Dataset entries:
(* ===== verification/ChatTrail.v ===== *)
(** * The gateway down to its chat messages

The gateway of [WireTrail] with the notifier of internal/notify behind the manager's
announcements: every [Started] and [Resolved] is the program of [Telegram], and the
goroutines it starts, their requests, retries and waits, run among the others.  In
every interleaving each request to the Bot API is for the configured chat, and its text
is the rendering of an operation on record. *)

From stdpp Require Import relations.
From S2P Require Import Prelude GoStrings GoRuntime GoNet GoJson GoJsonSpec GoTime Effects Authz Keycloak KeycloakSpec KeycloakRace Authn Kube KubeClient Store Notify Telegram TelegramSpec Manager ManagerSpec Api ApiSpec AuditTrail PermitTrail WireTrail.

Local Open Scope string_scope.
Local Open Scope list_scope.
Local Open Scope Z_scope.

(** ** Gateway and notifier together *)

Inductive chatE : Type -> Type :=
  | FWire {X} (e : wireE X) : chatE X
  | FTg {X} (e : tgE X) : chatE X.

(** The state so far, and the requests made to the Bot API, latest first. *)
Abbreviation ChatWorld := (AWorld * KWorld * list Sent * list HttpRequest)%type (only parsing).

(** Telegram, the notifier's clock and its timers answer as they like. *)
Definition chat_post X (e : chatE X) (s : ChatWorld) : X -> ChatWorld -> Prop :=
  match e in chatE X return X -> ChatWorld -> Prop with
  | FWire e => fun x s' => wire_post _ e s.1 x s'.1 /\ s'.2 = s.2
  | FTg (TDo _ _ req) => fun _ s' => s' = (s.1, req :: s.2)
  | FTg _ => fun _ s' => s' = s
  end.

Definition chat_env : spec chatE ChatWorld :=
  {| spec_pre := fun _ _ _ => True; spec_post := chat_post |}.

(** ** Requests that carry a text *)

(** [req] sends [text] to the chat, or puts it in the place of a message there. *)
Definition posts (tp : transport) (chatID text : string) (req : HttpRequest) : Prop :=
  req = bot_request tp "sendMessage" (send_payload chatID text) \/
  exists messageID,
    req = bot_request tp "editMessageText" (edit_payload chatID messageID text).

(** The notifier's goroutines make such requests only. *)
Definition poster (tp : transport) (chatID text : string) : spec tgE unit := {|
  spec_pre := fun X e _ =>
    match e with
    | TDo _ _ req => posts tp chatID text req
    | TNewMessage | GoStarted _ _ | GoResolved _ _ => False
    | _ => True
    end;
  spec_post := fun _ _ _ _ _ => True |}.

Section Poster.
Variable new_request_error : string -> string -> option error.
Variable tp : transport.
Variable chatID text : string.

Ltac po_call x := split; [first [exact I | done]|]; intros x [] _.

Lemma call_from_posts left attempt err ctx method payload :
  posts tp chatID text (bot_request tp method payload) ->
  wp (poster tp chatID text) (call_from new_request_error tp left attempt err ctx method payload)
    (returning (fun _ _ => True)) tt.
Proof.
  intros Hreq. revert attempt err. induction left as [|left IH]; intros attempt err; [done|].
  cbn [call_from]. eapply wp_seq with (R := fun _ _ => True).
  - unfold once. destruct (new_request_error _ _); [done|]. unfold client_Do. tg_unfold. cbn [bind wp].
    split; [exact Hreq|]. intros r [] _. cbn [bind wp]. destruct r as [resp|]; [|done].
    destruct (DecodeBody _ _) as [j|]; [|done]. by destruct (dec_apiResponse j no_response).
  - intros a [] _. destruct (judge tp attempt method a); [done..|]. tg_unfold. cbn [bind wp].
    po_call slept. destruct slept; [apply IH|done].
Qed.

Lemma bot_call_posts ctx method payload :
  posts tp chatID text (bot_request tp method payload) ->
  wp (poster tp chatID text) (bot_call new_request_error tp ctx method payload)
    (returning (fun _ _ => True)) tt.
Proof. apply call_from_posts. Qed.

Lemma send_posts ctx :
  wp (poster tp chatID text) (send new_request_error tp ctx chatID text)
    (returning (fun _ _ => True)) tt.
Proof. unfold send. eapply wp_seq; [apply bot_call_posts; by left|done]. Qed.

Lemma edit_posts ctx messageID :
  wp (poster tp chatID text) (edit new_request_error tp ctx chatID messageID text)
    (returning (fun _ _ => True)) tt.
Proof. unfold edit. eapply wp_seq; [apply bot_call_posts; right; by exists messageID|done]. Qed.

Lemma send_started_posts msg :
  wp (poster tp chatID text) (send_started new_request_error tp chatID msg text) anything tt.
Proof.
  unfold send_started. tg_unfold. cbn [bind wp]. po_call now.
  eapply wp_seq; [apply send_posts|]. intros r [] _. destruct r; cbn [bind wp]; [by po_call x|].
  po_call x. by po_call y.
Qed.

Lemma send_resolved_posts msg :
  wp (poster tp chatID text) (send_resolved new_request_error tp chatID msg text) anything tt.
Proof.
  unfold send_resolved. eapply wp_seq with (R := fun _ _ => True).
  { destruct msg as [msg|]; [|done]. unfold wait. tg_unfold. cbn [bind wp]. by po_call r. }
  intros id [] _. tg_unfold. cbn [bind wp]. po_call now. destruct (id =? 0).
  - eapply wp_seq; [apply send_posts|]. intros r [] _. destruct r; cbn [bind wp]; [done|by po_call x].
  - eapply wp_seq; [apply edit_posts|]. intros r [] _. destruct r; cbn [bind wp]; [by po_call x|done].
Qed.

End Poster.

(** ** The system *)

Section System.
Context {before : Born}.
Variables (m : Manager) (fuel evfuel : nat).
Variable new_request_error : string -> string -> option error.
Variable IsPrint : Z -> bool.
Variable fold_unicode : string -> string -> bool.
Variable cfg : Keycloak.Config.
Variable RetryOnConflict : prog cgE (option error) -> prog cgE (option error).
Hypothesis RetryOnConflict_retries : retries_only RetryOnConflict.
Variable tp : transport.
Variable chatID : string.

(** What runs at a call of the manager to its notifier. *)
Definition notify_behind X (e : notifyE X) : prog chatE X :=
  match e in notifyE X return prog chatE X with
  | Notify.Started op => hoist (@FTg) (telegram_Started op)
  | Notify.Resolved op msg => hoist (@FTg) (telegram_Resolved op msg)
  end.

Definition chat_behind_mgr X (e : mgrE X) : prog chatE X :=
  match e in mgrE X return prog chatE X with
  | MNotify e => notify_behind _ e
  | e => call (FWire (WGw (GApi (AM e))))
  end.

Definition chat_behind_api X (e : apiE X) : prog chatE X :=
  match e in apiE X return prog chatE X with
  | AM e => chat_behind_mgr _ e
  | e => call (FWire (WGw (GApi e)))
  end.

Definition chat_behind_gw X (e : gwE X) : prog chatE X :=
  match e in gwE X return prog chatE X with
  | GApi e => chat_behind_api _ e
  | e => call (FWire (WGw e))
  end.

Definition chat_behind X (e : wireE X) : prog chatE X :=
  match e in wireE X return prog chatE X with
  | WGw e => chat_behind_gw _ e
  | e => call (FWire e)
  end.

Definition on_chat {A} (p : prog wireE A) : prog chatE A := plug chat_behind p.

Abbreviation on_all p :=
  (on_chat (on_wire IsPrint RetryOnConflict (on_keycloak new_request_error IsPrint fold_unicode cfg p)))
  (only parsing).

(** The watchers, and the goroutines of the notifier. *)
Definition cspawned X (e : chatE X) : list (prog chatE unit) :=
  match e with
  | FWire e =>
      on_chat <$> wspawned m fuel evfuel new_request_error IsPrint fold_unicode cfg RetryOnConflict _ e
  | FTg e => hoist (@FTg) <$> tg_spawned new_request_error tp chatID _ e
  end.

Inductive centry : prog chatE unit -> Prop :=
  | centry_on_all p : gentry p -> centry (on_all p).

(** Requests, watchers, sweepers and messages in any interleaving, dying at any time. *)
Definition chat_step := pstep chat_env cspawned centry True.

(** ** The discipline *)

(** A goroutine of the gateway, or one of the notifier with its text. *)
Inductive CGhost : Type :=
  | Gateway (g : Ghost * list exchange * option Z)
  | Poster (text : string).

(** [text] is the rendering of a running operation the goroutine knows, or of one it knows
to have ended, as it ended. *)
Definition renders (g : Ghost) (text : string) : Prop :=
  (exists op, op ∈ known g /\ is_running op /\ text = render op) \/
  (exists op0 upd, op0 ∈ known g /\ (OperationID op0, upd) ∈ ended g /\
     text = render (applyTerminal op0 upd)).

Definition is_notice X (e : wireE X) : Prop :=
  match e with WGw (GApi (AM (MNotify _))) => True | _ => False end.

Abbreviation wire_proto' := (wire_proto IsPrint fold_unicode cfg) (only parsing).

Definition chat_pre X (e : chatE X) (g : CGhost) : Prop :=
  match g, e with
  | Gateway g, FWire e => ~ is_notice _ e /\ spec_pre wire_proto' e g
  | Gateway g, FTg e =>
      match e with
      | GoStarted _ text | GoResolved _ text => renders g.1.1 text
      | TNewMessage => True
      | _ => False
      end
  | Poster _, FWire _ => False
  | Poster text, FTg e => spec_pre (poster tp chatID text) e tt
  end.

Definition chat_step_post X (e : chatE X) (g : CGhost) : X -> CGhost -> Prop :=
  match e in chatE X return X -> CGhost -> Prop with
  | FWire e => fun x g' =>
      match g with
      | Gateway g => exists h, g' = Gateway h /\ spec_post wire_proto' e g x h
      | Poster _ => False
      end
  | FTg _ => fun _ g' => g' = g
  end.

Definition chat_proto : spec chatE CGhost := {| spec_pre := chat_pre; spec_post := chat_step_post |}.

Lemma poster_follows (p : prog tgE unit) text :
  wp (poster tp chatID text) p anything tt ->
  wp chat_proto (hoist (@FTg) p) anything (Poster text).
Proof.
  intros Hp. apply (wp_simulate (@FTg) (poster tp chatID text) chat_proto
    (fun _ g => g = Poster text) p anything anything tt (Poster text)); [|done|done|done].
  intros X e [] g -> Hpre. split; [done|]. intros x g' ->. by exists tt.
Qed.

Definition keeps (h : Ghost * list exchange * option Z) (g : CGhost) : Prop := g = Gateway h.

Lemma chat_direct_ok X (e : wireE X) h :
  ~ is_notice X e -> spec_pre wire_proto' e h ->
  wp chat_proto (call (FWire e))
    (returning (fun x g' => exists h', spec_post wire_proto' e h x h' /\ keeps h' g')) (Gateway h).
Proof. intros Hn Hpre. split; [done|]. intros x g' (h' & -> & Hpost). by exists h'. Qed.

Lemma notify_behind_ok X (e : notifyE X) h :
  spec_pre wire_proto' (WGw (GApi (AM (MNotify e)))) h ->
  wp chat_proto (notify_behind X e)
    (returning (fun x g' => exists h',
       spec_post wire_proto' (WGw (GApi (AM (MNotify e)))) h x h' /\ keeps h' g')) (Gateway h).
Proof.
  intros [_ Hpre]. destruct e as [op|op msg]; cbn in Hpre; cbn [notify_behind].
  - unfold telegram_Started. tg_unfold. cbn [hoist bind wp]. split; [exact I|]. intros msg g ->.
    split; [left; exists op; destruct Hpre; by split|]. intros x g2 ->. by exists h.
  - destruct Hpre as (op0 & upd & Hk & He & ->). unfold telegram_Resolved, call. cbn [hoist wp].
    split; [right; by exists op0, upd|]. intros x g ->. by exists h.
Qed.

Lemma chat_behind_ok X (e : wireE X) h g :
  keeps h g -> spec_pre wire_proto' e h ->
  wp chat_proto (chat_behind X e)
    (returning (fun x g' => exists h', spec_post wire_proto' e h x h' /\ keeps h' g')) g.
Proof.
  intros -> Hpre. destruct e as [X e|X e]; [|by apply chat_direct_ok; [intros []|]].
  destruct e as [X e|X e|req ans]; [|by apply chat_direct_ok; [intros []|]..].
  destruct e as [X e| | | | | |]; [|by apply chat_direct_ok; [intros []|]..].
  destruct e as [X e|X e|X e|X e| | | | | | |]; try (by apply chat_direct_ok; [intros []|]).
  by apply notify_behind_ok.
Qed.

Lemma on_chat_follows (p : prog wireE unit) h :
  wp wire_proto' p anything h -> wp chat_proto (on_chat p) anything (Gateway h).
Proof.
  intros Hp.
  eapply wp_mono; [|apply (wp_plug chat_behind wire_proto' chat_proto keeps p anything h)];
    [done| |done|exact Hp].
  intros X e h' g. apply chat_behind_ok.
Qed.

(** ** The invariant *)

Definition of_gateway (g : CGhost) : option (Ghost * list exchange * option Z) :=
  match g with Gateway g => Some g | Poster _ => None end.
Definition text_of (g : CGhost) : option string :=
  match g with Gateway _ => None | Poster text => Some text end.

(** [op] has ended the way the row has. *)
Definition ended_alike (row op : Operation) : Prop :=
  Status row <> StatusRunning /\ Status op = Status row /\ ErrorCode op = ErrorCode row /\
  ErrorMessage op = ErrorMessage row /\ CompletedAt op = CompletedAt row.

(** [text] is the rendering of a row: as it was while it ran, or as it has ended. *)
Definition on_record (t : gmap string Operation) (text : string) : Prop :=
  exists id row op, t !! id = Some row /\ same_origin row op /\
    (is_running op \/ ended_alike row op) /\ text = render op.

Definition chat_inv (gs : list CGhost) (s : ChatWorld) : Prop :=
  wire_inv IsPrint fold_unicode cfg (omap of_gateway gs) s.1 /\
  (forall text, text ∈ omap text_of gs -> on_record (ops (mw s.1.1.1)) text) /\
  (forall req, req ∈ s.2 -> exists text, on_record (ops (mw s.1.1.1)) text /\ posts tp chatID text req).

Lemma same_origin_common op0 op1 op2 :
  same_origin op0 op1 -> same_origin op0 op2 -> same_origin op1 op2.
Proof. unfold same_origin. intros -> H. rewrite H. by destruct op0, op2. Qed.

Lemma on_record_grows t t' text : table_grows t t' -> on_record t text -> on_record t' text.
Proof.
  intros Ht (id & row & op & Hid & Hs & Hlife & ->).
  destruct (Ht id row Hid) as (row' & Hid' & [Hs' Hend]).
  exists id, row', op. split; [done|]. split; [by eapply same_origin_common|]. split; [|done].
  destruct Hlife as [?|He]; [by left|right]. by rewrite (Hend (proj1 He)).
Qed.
--
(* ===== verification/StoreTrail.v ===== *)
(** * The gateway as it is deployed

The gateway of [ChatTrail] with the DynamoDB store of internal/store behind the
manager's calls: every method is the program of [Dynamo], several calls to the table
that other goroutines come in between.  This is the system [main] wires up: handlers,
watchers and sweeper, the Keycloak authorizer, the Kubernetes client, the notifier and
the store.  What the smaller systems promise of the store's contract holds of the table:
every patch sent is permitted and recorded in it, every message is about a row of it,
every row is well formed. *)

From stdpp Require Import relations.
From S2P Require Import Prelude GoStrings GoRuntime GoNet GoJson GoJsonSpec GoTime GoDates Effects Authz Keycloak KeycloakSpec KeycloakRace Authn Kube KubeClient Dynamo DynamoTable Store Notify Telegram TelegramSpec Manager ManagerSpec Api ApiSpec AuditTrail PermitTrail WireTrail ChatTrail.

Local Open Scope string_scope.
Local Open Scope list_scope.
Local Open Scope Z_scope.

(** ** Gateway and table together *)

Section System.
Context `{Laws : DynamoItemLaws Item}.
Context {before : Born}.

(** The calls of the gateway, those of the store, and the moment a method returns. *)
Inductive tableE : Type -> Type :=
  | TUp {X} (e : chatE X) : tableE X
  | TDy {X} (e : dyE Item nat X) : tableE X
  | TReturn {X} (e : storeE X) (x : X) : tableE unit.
==
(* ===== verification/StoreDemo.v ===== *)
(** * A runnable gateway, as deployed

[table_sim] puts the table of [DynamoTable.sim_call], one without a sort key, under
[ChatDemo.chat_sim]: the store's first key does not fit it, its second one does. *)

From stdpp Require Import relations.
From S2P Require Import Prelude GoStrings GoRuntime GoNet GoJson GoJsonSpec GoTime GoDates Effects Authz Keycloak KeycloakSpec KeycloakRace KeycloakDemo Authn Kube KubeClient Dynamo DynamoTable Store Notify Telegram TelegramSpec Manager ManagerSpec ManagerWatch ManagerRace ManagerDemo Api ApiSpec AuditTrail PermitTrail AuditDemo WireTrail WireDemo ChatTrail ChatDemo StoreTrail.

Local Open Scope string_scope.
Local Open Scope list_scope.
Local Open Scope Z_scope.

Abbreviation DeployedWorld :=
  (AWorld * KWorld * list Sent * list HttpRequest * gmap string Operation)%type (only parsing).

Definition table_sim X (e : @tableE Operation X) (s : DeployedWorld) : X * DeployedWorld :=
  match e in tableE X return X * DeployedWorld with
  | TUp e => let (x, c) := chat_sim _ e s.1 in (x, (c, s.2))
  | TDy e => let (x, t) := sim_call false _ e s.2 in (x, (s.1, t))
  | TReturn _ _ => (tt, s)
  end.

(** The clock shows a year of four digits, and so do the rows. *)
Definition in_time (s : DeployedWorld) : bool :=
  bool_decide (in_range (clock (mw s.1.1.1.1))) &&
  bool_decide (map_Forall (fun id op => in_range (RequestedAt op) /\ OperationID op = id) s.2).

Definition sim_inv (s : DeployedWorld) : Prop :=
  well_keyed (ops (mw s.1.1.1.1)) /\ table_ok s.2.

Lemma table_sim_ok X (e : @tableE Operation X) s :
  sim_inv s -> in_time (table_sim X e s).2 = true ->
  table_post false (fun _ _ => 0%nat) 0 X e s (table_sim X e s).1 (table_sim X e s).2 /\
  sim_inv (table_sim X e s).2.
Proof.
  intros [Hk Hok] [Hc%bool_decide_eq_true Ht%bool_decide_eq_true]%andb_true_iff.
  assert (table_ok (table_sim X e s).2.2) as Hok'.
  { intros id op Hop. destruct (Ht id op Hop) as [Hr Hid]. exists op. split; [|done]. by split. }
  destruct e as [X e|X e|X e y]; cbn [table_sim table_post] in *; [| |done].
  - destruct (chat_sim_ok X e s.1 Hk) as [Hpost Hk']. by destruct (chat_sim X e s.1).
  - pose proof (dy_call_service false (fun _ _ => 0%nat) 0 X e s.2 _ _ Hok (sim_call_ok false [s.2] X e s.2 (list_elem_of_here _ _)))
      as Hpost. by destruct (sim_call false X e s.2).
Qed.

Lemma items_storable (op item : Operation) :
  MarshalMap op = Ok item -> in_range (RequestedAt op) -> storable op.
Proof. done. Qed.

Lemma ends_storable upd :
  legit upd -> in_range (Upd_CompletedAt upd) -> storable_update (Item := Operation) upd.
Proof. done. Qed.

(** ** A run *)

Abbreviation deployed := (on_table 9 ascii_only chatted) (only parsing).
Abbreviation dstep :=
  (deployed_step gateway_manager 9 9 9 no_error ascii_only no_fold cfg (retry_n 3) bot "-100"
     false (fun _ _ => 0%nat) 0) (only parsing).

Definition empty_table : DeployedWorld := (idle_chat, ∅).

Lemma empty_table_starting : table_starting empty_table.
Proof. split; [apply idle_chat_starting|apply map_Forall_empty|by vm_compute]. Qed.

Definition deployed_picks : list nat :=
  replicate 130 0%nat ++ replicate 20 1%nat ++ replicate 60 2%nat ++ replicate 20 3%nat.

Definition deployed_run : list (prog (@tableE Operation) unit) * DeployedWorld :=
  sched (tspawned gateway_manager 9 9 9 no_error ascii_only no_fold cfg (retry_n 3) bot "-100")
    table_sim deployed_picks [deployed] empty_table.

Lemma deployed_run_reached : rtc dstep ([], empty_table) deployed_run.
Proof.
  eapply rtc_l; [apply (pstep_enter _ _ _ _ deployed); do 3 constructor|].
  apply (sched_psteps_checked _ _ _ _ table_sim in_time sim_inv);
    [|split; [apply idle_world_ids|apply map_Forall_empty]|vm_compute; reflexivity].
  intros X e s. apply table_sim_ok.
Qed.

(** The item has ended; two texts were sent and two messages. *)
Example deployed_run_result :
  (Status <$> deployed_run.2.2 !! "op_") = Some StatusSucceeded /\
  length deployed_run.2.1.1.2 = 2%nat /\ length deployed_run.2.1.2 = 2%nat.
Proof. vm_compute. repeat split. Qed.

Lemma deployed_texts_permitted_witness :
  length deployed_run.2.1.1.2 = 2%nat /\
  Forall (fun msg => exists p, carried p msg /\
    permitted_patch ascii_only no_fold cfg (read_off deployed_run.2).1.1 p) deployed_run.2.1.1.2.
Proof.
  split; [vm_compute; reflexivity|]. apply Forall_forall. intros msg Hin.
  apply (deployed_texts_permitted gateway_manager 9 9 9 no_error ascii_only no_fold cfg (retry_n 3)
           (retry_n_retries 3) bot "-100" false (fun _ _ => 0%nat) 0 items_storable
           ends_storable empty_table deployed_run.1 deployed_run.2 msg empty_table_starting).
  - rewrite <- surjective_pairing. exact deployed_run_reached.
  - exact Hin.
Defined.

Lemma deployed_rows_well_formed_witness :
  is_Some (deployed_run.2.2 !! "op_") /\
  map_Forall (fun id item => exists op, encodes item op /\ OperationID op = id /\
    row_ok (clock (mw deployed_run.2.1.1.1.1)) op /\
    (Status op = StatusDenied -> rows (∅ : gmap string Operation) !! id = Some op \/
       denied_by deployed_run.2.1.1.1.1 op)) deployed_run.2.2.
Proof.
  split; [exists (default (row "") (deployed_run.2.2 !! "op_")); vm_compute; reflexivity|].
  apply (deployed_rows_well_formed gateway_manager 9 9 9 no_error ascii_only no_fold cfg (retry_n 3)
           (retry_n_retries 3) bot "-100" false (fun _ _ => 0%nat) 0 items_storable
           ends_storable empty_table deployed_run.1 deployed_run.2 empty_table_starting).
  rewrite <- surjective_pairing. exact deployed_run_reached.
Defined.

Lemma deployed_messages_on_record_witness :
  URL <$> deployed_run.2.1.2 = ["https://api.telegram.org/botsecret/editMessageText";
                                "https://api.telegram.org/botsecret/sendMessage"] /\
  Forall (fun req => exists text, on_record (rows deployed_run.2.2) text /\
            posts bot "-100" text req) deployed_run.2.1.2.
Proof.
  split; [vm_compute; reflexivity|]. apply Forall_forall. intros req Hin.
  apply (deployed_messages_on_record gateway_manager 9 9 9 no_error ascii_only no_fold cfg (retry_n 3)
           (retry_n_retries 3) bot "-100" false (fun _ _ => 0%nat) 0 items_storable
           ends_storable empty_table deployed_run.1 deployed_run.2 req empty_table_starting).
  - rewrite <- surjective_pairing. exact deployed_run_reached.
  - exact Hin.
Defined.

### Instructions for the task
All lines above from the line with "MarshalMap op = Ok" through the line with "sched (tspawned gateway_manager", both included, are to be set down exactly, with nothing else.

### Exercise response
  MarshalMap op = Ok item -> in_range (RequestedAt op) -> storable op.
Proof. done. Qed.

Lemma ends_storable upd :
  legit upd -> in_range (Upd_CompletedAt upd) -> storable_update (Item := Operation) upd.
Proof. done. Qed.

(** ** A run *)

Abbreviation deployed := (on_table 9 ascii_only chatted) (only parsing).
Abbreviation dstep :=
  (deployed_step gateway_manager 9 9 9 no_error ascii_only no_fold cfg (retry_n 3) bot "-100"
     false (fun _ _ => 0%nat) 0) (only parsing).

Definition empty_table : DeployedWorld := (idle_chat, ∅).

Lemma empty_table_starting : table_starting empty_table.
Proof. split; [apply idle_chat_starting|apply map_Forall_empty|by vm_compute]. Qed.

Definition deployed_picks : list nat :=
  replicate 130 0%nat ++ replicate 20 1%nat ++ replicate 60 2%nat ++ replicate 20 3%nat.

Definition deployed_run : list (prog (@tableE Operation) unit) * DeployedWorld :=
  sched (tspawned gateway_manager 9 9 9 no_error ascii_only no_fold cfg (retry_n 3) bot "-100")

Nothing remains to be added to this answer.